**What is expected:** Return only the lines running from the top of the entries to the line with "intros [Hmin Hmax] Hn", inclusive, exactly as written.

::: Exercise materials :::

Lemma new_dynamic_ok :
  plan_ok -> limits_answer = Ok () ->
  exists t, snd (new_dynamic_table plan l) = Ok t /\ table_repr t (empty_table plan_max).
Proof.
  intros [Hmin Hmax] Hl. unfold new_dynamic_table, limits_answer, empty_table in *. fold plan_min plan_max in *.
  destruct (table_limit_new plan l) as [l' r]. cbn [snd] in *. subst r. cbn [mbind outcome_bind].
  destruct (style plan) as [lz]. unfold in_u in *. destruct (wasm_to_table_type _); eexists; (split; [done|]).
  - constructor. unfold fits. rewrite length_replicate. split; [lia|]. destruct plan_max; lia.
  - constructor. unfold fits. rewrite length_replicate. split; [lia|]. destruct plan_max; lia.
Qed.

Lemma table_slot_zero n base k :
  plan_ok -> (0 < n)%nat -> base mod Z.of_nat n = 0 -> Z.of_nat k < 2 ^ 32 ->
  table_slot n plan base (replicate (k * n) 0) =
    if plan_min <=? Z.of_nat k then Ok (replicate (Z.to_nat (match plan_max with Some m => Z.min (Z.of_nat k) m | None => Z.of_nat k end)) 0)
    else Err ExceedsPool.
Proof.
  intros [Hmin Hmax] Hn Hb Hk. unfold table_slot. fold plan_min plan_max. rewrite align_zero by done.
  rewrite !bool_decide_eq_true_2 by done. cbn [assert_ mbind outcome_bind]. rewrite length_replicate.
  destruct (plan_min <=? Z.of_nat k); [|done]. cbn [mbind outcome_bind]. f_equal. rewrite take_replicate. f_equal.
  unfold u64_max. destruct plan_max; lia.
Qed.

Lemma new_static_ok base k :
  plan_ok -> limits_answer = Ok () -> base mod Z.of_nat element_size = 0 -> Z.of_nat k < 2 ^ 32 ->
  let cap := match plan_max with Some m => Z.min (Z.of_nat k) m | None => Z.of_nat k end in
  if plan_min <=? Z.of_nat k
  then exists t, snd (new_static_table plan base (replicate (k * element_size) 0) l) = Ok t /\ table_repr t (empty_table (Some cap))
  else snd (new_static_table plan base (replicate (k * element_size) 0) l) = Err ExceedsPool.
Proof.
  intros Hp Hl Hb Hk cap. pose proof Hp as [Hmin Hmax]. unfold in_u in Hmin.
  unfold new_static_table, limits_answer, empty_table, element_size in *. fold plan_min plan_max in *.
  destruct (table_limit_new plan l) as [l' r]. cbn [snd] in *. subst r. cbn [mbind outcome_bind].
  destruct (style plan) as [lz].
  destruct (wasm_to_table_type _); rewrite table_slot_zero by (try done; unfold size_of_func_elem, size_of_gc_ref; lia);
    fold cap; (destruct (Z.leb_spec plan_min (Z.of_nat k)) as [Hle|]; [|done]); cbn [mbind outcome_bind];
    (eexists; split; [done|]); assert (Hc : plan_min <= cap < 2 ^ 32) by (subst cap; destruct plan_max; lia);
    rewrite ?fmap_replicate; change (from_raw_u32 0) with (None : option VMGcRef);
    replace (Z.to_nat cap) with (Z.to_nat plan_min + (Z.to_nat cap - Z.to_nat plan_min))%nat by lia;
    rewrite replicate_add.
  - pose proof (repr_static_func (replicate (Z.to_nat plan_min) 0) (Z.to_nat cap - Z.to_nat plan_min) lz) as Hr.
    rewrite length_replicate in Hr. replace (Z.of_nat (Z.to_nat plan_min + (Z.to_nat cap - Z.to_nat plan_min))) with cap in Hr by lia.
    rewrite Z2Nat.id in Hr by lia. apply Hr. lia.
  - pose proof (repr_static_gc (replicate (Z.to_nat plan_min) None) (Z.to_nat cap - Z.to_nat plan_min)) as Hr.
    rewrite length_replicate in Hr. replace (Z.of_nat (Z.to_nat plan_min + (Z.to_nat cap - Z.to_nat plan_min))) with cap in Hr by lia.
    rewrite Z2Nat.id in Hr by lia. apply Hr. lia.
Qed.
End Creation.

(** ** Properties *)

Section Properties.
  Context {T : Type} (hp : Z) (oc dbg : bool) (min_cap : Z) (order : gset Z -> list Z).
  Context (Hmin : min_cap <= 2 ^ 31) (Horder : forall X, order X ≡ₚ elements X) (k : Z) (Hk : 0 <= k) (Hhp : hp = 2 ^ k).
#[local] Instance collector_heap : GcHeap T DrcHeap := DrcHeap_GcHeap oc dbg order.

(** The tables are the lists [a], and a program over the collector led to the state
    in which the host holds what is in their slots and [rest]. *)
Record tables_in (w : world (T:=T)) (tables : list Table) (a : list atable) (rest : list Z) : Prop := {
  ti_reach : gc_reach hp oc dbg min_cap order w;
  ti_repr : Forall2 table_repr tables a;
  ti_held : held w ≡ₚ tables_refs a ++ rest
}.

(** C17: Every operation on tables (get, set, initialisation from segments, fill,
    grow, copy, also of overlapping ranges and between tables) does on the tables
    what it does on plain lists, with a trap or an error exactly when a range is out
    of bounds or the limits refuse, and never panics, in any build; and it is a
    program over the collector after which the host holds the references of the
    slots, the ones handed out, the ones forgotten and what it held besides, so that
    no slot ever refers to an object that was freed. *)
Theorem tables_refine_lists (w : world (T:=T)) tables a lim o f rest :
  tables_in w tables a (te_uses f ++ rest) -> spec_table_op lim a o = Some f ->
  Z.of_nat (slots a + slots (te_tables f) + length (te_uses f) + length rest +
            length (swept (w_table w) (lost w))) + 1 < 2 ^ 62 ->
  exists tables' w', run_table_op dbg lim tables (store w) o = Ok (te_result f, tables', store w') /\
    tables_in w' tables' (te_tables f) (te_gives f ++ te_leaks f ++ rest) /\ stack w' = stack w.
Proof using Hmin Horder Hk Hhp.
  intros [Hr Ha Hh] Hf Hroom.
  set (inv := reach_holding (T:=T) hp oc dbg min_cap order (stack w) (lost w) (w_table w)).
  pose proof (collector_accounting (T:=T) hp oc dbg min_cap order Hmin Horder k Hk Hhp (stack w) (lost w) (w_table w)) as Hacc.
  destruct (table_op_ok inv (holding_room (lost w) (w_table w)) dbg lim tables a (store w) o f rest Ha Hf) as (tables' & s' & He & Ht & Hi).
  - exists w. done.
  - unfold tables_bounded, holding_room. lia.
  - destruct Hi as (w' & Hr' & <- & Hh' & Hst & _). exists tables', w'. split; [done|]. by split.
Qed.
End Properties.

:::

**Answer below:**
Lemma new_dynamic_ok :
  plan_ok -> limits_answer = Ok () ->
  exists t, snd (new_dynamic_table plan l) = Ok t /\ table_repr t (empty_table plan_max).
Proof.
  intros [Hmin Hmax] Hl. unfold new_dynamic_table, limits_answer, empty_table in *. fold plan_min plan_max in *.
  destruct (table_limit_new plan l) as [l' r]. cbn [snd] in *. subst r. cbn [mbind outcome_bind].
  destruct (style plan) as [lz]. unfold in_u in *. destruct (wasm_to_table_type _); eexists; (split; [done|]).
  - constructor. unfold fits. rewrite length_replicate. split; [lia|]. destruct plan_max; lia.
  - constructor. unfold fits. rewrite length_replicate. split; [lia|]. destruct plan_max; lia.
Qed.

Lemma table_slot_zero n base k :
  plan_ok -> (0 < n)%nat -> base mod Z.of_nat n = 0 -> Z.of_nat k < 2 ^ 32 ->
  table_slot n plan base (replicate (k * n) 0) =
    if plan_min <=? Z.of_nat k then Ok (replicate (Z.to_nat (match plan_max with Some m => Z.min (Z.of_nat k) m | None => Z.of_nat k end)) 0)
    else Err ExceedsPool.
Proof.
  intros [Hmin Hmax] Hn Hb Hk. unfold table_slot. fold plan_min plan_max. rewrite align_zero by done.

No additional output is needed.